[Saved entries]

(* ===== verification/Reach.v ===== *)
(** * The scheduler under interrupts, ticks and system calls

    The events that move threads between the run queues: the calls of the
    running thread (yield, sleep, wait for an interrupt), the interrupt lines
    and the timer interrupt, with the routines of Sched.v, Thread.v, Timer.v and
    Irq.v.  [kinv] is preserved by every event in every order, and every enabled
    event returns. *)

From S2P Require Import Prelude DList Bits Id Hash KState Sched Thread Signal Timer Irq.

(** ** Events *)
Inductive event :=
  | ev_yield
  | ev_sleep_interruptible
  | ev_sleep_uninterruptible
  | ev_irq_wait
  | ev_irq (line : Z)
  | ev_tick
  | ev_schedule.

Definition run_event (e : event) : K unit :=
  match e with
  | ev_yield => syscall_sched_yield;; mret tt
  | ev_sleep_interruptible => c ← gets current; sleep_interruptible c
  | ev_sleep_uninterruptible => c ← gets current; sleep_uninterruptible c
  | ev_irq_wait => syscall_IRQ_wait;; mret tt
  | ev_irq line => handle_IRQ line
  | ev_tick => timer_int 1 sigqueue0
  | ev_schedule => schedule
  end.

(** The idle thread makes no calls; there are 16 lines; [syscall_IRQ_wait] is
    for the superuser. *)
Definition is_root (s : kstate) : Prop :=
  ∃ th pr, threads s !! current s = Some th ∧ procs s !! proc th = Some pr ∧ euid pr = 0.
Definition enabled (e : event) (s : kstate) : Prop :=
  match e with
  | ev_yield | ev_sleep_interruptible | ev_sleep_uninterruptible => current s ≠ init_thread s
  | ev_irq_wait => current s ≠ init_thread s ∧ is_root s
  | ev_irq line => 0 <= line < MAX_IRQ
  | ev_tick | ev_schedule => True
  end.

Inductive step : kstate → kstate → Prop :=
  | step_event e s s' : enabled e s → run_event e s = Ret tt s' → step s s'.
Inductive reachable (s0 : kstate) : kstate → Prop :=
  | reach_start : reachable s0 s0
  | reach_step s s' : reachable s0 s → step s s' → reachable s0 s'.

(** ** The invariant *)
Definition ready (th : thread) : Prop := has (states th) THREAD_BLOCKED = false.
Record sane (th : thread) : Prop := {
  sane_stat : 0 <= priority_stat th < NPRIORS;
  sane_dyn : 0 <= priority_dyn th < NPRIORS;
  sane_bound : 0 <= bound th <= 80;
  sane_slice : - 2 ^ 31 <= time_slice th < 2 ^ 31 }.
Record line_ok (s : kstate) (line : Z) : Prop := {
  line_links : rd_next (irq_list (obj (pc_irq line))) (links s) = Some (irq_list (obj (pc_irq line)));
  line_owner : ∃ x, irqs s !! pc_irq line = Some x ∧
    (irq_handler x ≠ 0 → irq_owner x ≠ init_thread s ∧ is_Some (threads s !! irq_owner x)) }.

(** [qs] holds exactly the threads that are not blocked, the idle thread
    excepted. *)
Record kinv (s : kstate) (qs : list (list Z)) : Prop := {
  ki_rq : rq_inv s qs;
  ki_thread : ∀ t th, threads s !! t = Some th →
    0 < t ∧ sane th ∧ is_Some (links s !! runq (obj t)) ∧ (t ≠ init_thread s → (queued qs t ↔ ready th));
  ki_idle : ∃ th, threads s !! init_thread s = Some th ∧ PRIO_SYS_MIN <= priority_stat th ∧
    ¬ queued qs (init_thread s);
  ki_lines : ∀ line, 0 <= line < MAX_IRQ → line_ok s line;
  ki_timers : pending s [] }.
(** The running thread is the idle thread or one that is not blocked. *)
Definition running_ok (s : kstate) (qs : list (list Z)) : Prop :=
  current s = init_thread s ∨ queued qs (current s).

Lemma prio_level s qs p :
  rq_inv s qs → 0 <= p < NPRIORS → ∃ i l, PRIOQ p = Z.of_nat i ∧ qs !! i = Some l.
Proof.
  intros HI Hp. unfold NPRIORS in Hp. unfold PRIOQ. assert (0 <= Z.quot p 4 < 32).
  { rewrite Z.quot_div_nonneg by lia. split; [apply Z.div_pos; lia|apply Z.div_lt_upper_bound; lia]. }
  destruct (lookup_lt_is_Some_2 qs (Z.to_nat (Z.quot p 4))) as [l Hl]; [rewrite (rq_len _ _ HI); lia|].
  exists (Z.to_nat (Z.quot p 4)), l. split; [lia|done].
Qed.

Lemma queued_insert_other qs i l l' u :
  qs !! i = Some l → (u ∈ l' ↔ u ∈ l) → (queued (<[i := l']> qs) u ↔ queued qs u).
Proof.
  intros Hi Hu. pose proof (lookup_lt_Some _ _ _ Hi). split; intros (j&lj&Hj&Hm).
  - rewrite list_lookup_insert in Hj. case_decide as E; [destruct E as [<- _]; simplify_eq|by exists j, lj].
    exists i, l. naive_solver.
  - destruct (decide (j = i)) as [->|]; [simplify_eq|].
    + exists i, l'. rewrite list_lookup_insert_eq by done. naive_solver.
    + exists j, lj. by rewrite list_lookup_insert_ne by congruence.
Qed.
Lemma queued_insert_in qs i l t : (i < length qs)%nat → queued (<[i := t :: l]> qs) t.
Proof. intros Hi. exists i, (t :: l). rewrite list_lookup_insert_eq by done. set_solver. Qed.

(** One thread changed, by a routine of the scheduler. *)
Lemma kinv_change s s' qs qs' t th th' :
  kinv s qs → threads s !! t = Some th → threads s' = <[t := th']> (threads s) →
  rq_inv s' qs' → sched_frame s s' → sane th' → priority_stat th' = priority_stat th →
  (∀ u, u ≠ t → queued qs' u ↔ queued qs u) →
  (if decide (t = init_thread s) then ¬ queued qs' t else queued qs' t ↔ ready th') →
  kinv s' qs'.
Proof.
  intros HK Et ET HI HF Hs Hp Hu Hq.
  assert (Ei : init_thread s' = init_thread s) by (by apply (sf_field init_thread)).
  assert (HL : ∀ d, (∀ t, d ≠ runq (obj t)) → (∀ i, d ≠ run_head i) → links s' !! d = links s !! d) by apply HF.
  split; [done|..].
  - intros u thu. rewrite ET. intros E.
    assert (is_Some (links s' !! runq (obj u)) ↔ is_Some (links s !! runq (obj u))) as ->.
    { by rewrite <- !elem_of_dom, (sf_dom _ _ HF). }
    rewrite Ei. destruct (decide (u = t)) as [->|].
    + rewrite lookup_insert_eq in E. simplify_eq. destruct (ki_thread _ _ HK _ _ Et) as (?&_&?&_).
      split_and!; [done..|]. intros. by rewrite decide_False in Hq.
    + rewrite lookup_insert_ne in E by done. rewrite Hu by done. by apply (ki_thread _ _ HK).
  - destruct (ki_idle _ _ HK) as (thi&E&Hpi&Hni). rewrite Ei, ET.
    destruct (decide (init_thread s = t)) as [<-|].
    + exists th'. rewrite lookup_insert_eq, Hp. rewrite decide_True in Hq by done. simplify_eq. done.
    + exists thi. rewrite lookup_insert_ne, Hu by done. done.
  - intros line Hl. destruct (ki_lines _ _ HK line Hl) as [Hk (x&Ex&Hx)]. split.
    + unfold rd_next in *. by rewrite HL by (unfold irq_list, run_head, pc_irq, G_run, MAX_IRQ in *; intros ? [=]; lia).
    + exists x. rewrite (sf_field irqs s s'), Ei by done. split; [done|]. intros [? Ho]%Hx. split; [done|].
      rewrite ET. by apply lookup_insert_is_Some'; right.
  - by eapply pending_frame; [|apply (ki_timers _ _ HK)].
Qed.

(** A field of a thread the invariant does not read. *)
Lemma kinv_field s qs t th th' :
  kinv s qs → threads s !! t = Some th → sane th' → states th' = states th →
  priority_stat th' = priority_stat th → priority_dyn th' = priority_dyn th → cpu th' = cpu th →
  kinv (s <| threads ::= <[t := th']> |>) qs.
Proof.
  intros HK Et Hs E1 E2 E3 E4. destruct (ki_thread _ _ HK _ _ Et) as (_&_&_&Hq).
  eapply (kinv_change s _ qs qs t th th'); try done.
  - by eapply rq_inv_upd; [apply HK|..].
  - case_decide; [|unfold ready; rewrite E1; auto]. subst. destruct (ki_idle _ _ HK) as (?&_&_&?). done.
Qed.

(** ** The moves of a thread *)
Lemma block_spec s qs t th st :
  kinv s qs → queued qs t → threads s !! t = Some th → has st THREAD_BLOCKED = true →
  ∃ s' qs', (∀ A (k : K A), (upd_thread t (λ th, th <| states := st |>);; remove_thread t;; k) s = k s') ∧
    kinv s' qs'.
Proof.
  intros HK (i&l&Hi&Hl) Et Hst. apply list_elem_of_split in Hl as (l1&l2&->).
  destruct (ki_thread _ _ HK _ _ Et) as (_&[]&_&_).
  set (s1 := s <| threads ::= <[t := th <| states := st |>]> |>).
  assert (HI1 : rq_inv s1 qs) by (by eapply rq_inv_upd; [apply HK|..]).
  destruct (remove_thread_spec s1 qs t i l1 l2 HI1 Hi) as (s'&E&HI'&HF&T).
  pose proof (queued_remove _ _ _ _ _ _ HI1 Hi) as Hnq.
  exists s', (<[i := l1 ++ l2]> qs). split.
  { intros A k. run_with ltac:(apply upd_thread_Ret; exact Et). by run_with ltac:(exact E). }
  eapply (kinv_change s _ qs _ t th (th <| states := st |>)); try done.
  - etrans; [apply sched_frame_threads|exact HF].
  - intros u Hu. eapply queued_insert_other; [done|]. set_solver.
  - case_decide; [done|]. split; [done|]. unfold ready. cbn. by rewrite Hst.
Qed.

(Task details):
After locating the line holding "rewrite Ei. destruct" above, output exactly that line and every line after it through the line holding "- destruct (ki_idle". Include nothing else.

(Task response):
    rewrite Ei. destruct (decide (u = t)) as [->|].
    + rewrite lookup_insert_eq in E. simplify_eq. destruct (ki_thread _ _ HK _ _ Et) as (?&_&?&_).
      split_and!; [done..|]. intros. by rewrite decide_False in Hq.
    + rewrite lookup_insert_ne in E by done. rewrite Hu by done. by apply (ki_thread _ _ HK).
  - destruct (ki_idle _ _ HK) as (thi&E&Hpi&Hni). rewrite Ei, ET.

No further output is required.